Goodell backs helmet-hit change but defenders unhappy

Goodell backs helmet-hit change but defenders unhappy
AFP

Miami (AFP) – NFL commissioner Roger Goodell said Wednesday that team owners achieved a priority item by imposing harsher punishment for helmet-inflicted hits while some defenders ripped the rule change designed to reduce concussions.

“We think this is going to help us take the helmet out of the game, and get it back to where it’s a protective device as opposed to something that can be used as a weapon,” Goodell said.

Owners approved a 15-yard penalty and possible ejection for any player who lowers his head to initiate contact with his helmet. The move was aimed at reducing the number and severity of concussions and other injuries.

“I think the coaches, unanimously, stood up and said ‘We’re with it. We understand it’s a major change and we take responsibility,’ which is what the union asked us,” said Atlanta Falcons president Rich McKay, the NFL competition committee chairman.

“They said, ‘We understand the rule, we understand the change. We need the coaches locked in arms with us arm in arm in the teaching of this.’”

There were no concerns that coaches would fail to instruct player on safer methods of leading into hits.

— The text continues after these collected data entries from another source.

Lemma host_op_ok b hc c s op :
  ready b (blen c) hc s → bdrv_is_read_only b = false → card_is b c → op_valid hc (512 * bdrv_get_geometry b) op (blen c) →
  ∃ s' b', host_op op s = Ok ((abs_op hc op c).1, s') ∧ ready b' (blen (abs_op hc op c).2) hc s' ∧ bdrv_get_geometry b' = bdrv_get_geometry b ∧
    bdrv_is_read_only b' = false ∧ card_is b' (abs_op hc op c).2.
Proof.
  intros R Hro Hb Hv. pose proof (pr_range _ _ _ _ _ (rd_present _ _ _ _ _ R)) as Hn. destruct op as [m|a|a k|a l]; cbn [op_valid host_op abs_op fst snd] in *.
  - destruct Hv as [Hm Hh]. destruct (set_len_ok _ _ _ _ m R Hm Hh) as (r & s' & E & R'). exists s', b. by rewrite E.
  - destruct Hv as [Ha Hr]. destruct (read_starts _ _ _ _ 17 a R ltac:(by left) Ha Hr) as (s1 & E & S1). rewrite E. cbn [mbind res_bind].
    pose proof (address_ok _ _ _ _ a (sn_present _ _ _ _ _ _ _ S1) Ha) as [_ Hrange]. rewrite (present_io_len _ _ _ _ (sn_present _ _ _ _ _ _ _ S1)).
    destruct (read_single _ _ _ _ _ S1 ltac:(lia) Hr) as (s2 & E2 & R2). exists s2, b. rewrite E2. split; [|done]. do 2 f_equal. apply stretch_ext. intros x Hx. apply Hb. lia.
  - destruct Hv as (Ha & Hk & Hr). destruct (read_starts _ _ _ _ 18 a R ltac:(by right) Ha ltac:(nia)) as (s1 & E & S1). rewrite E. cbn [mbind res_bind].
    pose proof (address_ok _ _ _ _ a (sn_present _ _ _ _ _ _ _ S1) Ha) as [_ Hrange]. rewrite (present_io_len _ _ _ _ (sn_present _ _ _ _ _ _ _ S1)).
    destruct (read_blocks _ _ _ k _ _ S1 Hk ltac:(lia) Hr) as (s2 & E2 & T2). rewrite E2. cbn [mbind res_bind].
    destruct (stop_ok _ _ _ _ T2) as (r3 & s3 & E3 & R3). exists s3, b. rewrite E3. cbn [mbind res_bind]. split; [|done]. do 2 f_equal. apply stretch_ext. intros x Hx. apply Hb. nia.
  - destruct Hv as (Ha & Hl & Hr). destruct (write_starts _ _ _ _ a l R Ha Hr) as (r & s1 & E & S1 & _). rewrite E. cbn [mbind res_bind].
    pose proof (address_ok _ _ _ _ a (rc_present _ _ _ _ _ _ _ S1) Ha) as [_ Hrange].
    destruct (write_block_ok _ _ _ _ _ _ S1 Hro ltac:(lia) Hr Hl) as (s2 & b2 & E2 & R2 & G2 & Ro2 & B2). exists s2, b2. rewrite E2. cbn [mbind res_bind].
    split; [done|]. split; [done|]. split; [done|]. split; [done|]. intros x Hx. cbn [bytes]. rewrite B2 by lia. destruct (_ && _); [done|]. apply Hb. lia.
Qed.

(** [C6]: for any block layer that keeps its laws, a card that is not in SPI mode, on a
    writable image, in the transfer state, is an array of bytes: whatever blocks the host
    reads, alone or in a row that it stops, and writes, with commands and data bytes, in any
    order, at any address and with any block length (512 bytes on a high capacity card) that
    the image holds, it reads the bytes that it wrote last or that the image had, and no
    other byte of the image changes; also where a block lies across two sectors. *)
Theorem sd_card_is_array b hc c s ops :
  ready b (blen c) hc s → bdrv_is_read_only b = false → card_is b c → ops_valid hc (512 * bdrv_get_geometry b) ops c →
  ∃ s' b', host_run ops s = Ok ((abs_card_run hc ops c).1, s') ∧ ready b' (blen (abs_card_run hc ops c).2) hc s' ∧ card_is b' (abs_card_run hc ops c).2.
Proof.
  revert b c s. induction ops as [|op ops IH]; intros b c s R Hro Hb Hv; cbn [host_run abs_card_run]; [by exists s, b|]. destruct Hv as [Hv Hvs].
  destruct (host_op_ok b hc c s op R Hro Hb Hv) as (s1 & b1 & E & R1 & G1 & Ro1 & B1). rewrite E. cbn [mbind res_bind]. destruct (abs_op hc op c) as [l c1]. cbn [fst snd] in *.
  rewrite <- G1 in Hvs. destruct (IH b1 c1 s1 R1 Ro1 B1 Hvs) as (s2 & b2 & E2 & R2 & B2). rewrite E2. cbn [mbind res_bind]. exists s2, b2. by destruct (abs_card_run hc ops c1).
Qed.
End writing.

(** ** Reset and identification *)

Fixpoint commands {B} `{BlockDriver B} (reqs : list SDRequest) (s : SDState B) : res (list (list Z) * SDState B) :=
  match reqs with [] => Ok ([], s) | r :: reqs => '(l, s) ← sd_do_command s r; '(ls, s) ← commands reqs s; Ok (l :: ls, s) end.

(** An image of more than 1 GiB makes a high capacity card. *)
Definition high_capacity (g : Z) : bool := 0x40000000 <? 512 * g + 1.

Section identification.
Context {B : Type} {DB : BlockDriver B} {LB : BlockLaws B}.
Implicit Types (s : SDState B) (b : B).

Lemma size_ok g : 0 <= g < 2 ^ 32 → u64 (u64 (Z.shiftl g 9) + 1) = 512 * g + 1.
Proof. intros Hg. rewrite Z.shiftl_mul_pow2 by lia. change (2 ^ 9) with 512. rewrite !u64_small by (rewrite ?u64_small; lia). lia. Qed.

Lemma wp_group_nonneg z : 0 <= z → 0 <= wp_group z.
Proof. intros. unfold wp_group. by apply Z.shiftr_nonneg. Qed.

Lemma reset_present sp b s :
  bdrv_is_inserted b = true → 0 <= bdrv_get_geometry b < 2 ^ 32 → enable s <> 0 → length (data s) = 512%nat → length (buf s) = 512%nat → spi s = sp →
  present sp b 512 (high_capacity (bdrv_get_geometry b)) (sd_reset s (Some b)) ∧ state (sd_reset s (Some b)) = sd_idle_state ∧
  card_status (sd_reset s (Some b)) = 0x100 ∧ rca (sd_reset s (Some b)) = 0.
Proof.
  intros Hi Hg He Hd Hb Hs. unfold sd_reset. rewrite (size_ok _ Hg). set (size := 512 * _ + 1). set (s1 := sd_set_cid _).
  assert (0 <= wp_group size) as Hw by (apply wp_group_nonneg; lia).
  unfold high_capacity. fold size. unfold sd_set_csd. destruct (Z.leb_spec size 0x40000000) as [Hle|Hgt].
  - rewrite (proj2 (Z.ltb_ge _ _)) by lia. split; [|done]. constructor; try done. change (Z.of_nat (length (replicate (Z.to_nat (wp_group size + 1)) 0)) = wp_group size + 1). rewrite length_replicate. lia.
  - rewrite (proj2 (Z.ltb_lt _ _)) by lia. split; [|done]. constructor; try done. change (Z.of_nat (length (replicate (Z.to_nat (wp_group size + 1)) 0)) = wp_group size + 1). rewrite length_replicate. lia.
Qed.

(** A fresh card. *)
Lemma init_present sp b blk :
  bdrv_is_inserted b = true → 0 <= bdrv_get_geometry b < 2 ^ 32 → length blk = 512%nat →
  present sp b 512 (high_capacity (bdrv_get_geometry b)) (sd_init (Some b) sp blk) ∧ state (sd_init (Some b) sp blk) = sd_idle_state ∧
  card_status (sd_init (Some b) sp blk) = 0x100 ∧ rca (sd_init (Some b) sp blk) = 0.
Proof. intros Hi Hg Hb. unfold sd_init. set (s0 := mkSD _ _ _ _ _ _ _ _ _ _ _ _ _ _ _ _ _ _ _ _ _ _ _ _ _ _ _ _). by apply (reset_present sp b s0). Qed.

Local Notation present := (present false).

“I did not hear a single coach who did not believe this is what he have to do and the right thing to do,” Goodell said. “We can do this. It’s going to take a collective effort. It’s not just on the officials to enforce it. It’s not just on the league to discipline for it. It’s on the coaches to coach it … everyone is enthusiastically behind this in support of this.”

Goodell downplayed questions about how the NFL will resolve player kneeling protests during pre-game playing of the US national anthem. One idea is to play the song while teams are in the locker rooms before games. A resolution is expected at the May owners’ meetings.

– Helmet safety rule ‘ridiculous’ –

NFL cornerbacks Richard Sherman of San Francisco and Josh Norman of Washington told USA Today they were frustrated at the new helmet-hit rule change.

“It’s ridiculous,” Sherman wrote in a text to the newspaper. “Like telling a driver if you touch the lane lines, you’re getting a ticket. (It’s going to) lead to more lower-extremity injuries.”

“I don’t know how you’re going to play the game,” added Norman. “If your helmet comes in contact? How are you going to avoid that if you’re in the trenches and hit a running back, facemask to facemask and accidentally graze the helmet? It’s obviously going to happen so I don’t know even what that definition looks like.”

The rule applies anywhere on the field, notably when blockers and defensive lineman slam into each other. That sort of encounter led to Pittsburgh Steelers linebacker Ryan Shazier sustaining a spinal injury last December and being sidelined for at least the 2018 season.

“I understand trying to be safer, I get it. We saw what happened to Ryan Shazier, and I get it and understand that,” Norman said. “But at the same time, it’s football.”

The NFL reported a 13 percent increase in diagnosed concussions, 38 more in all, from 2016 to 2017.

“The more we saw of the concussion plays, and the more there was a common technique, it became more apparent that we needed to get to the technique that can protect the person doing the hitting also,” McKay said.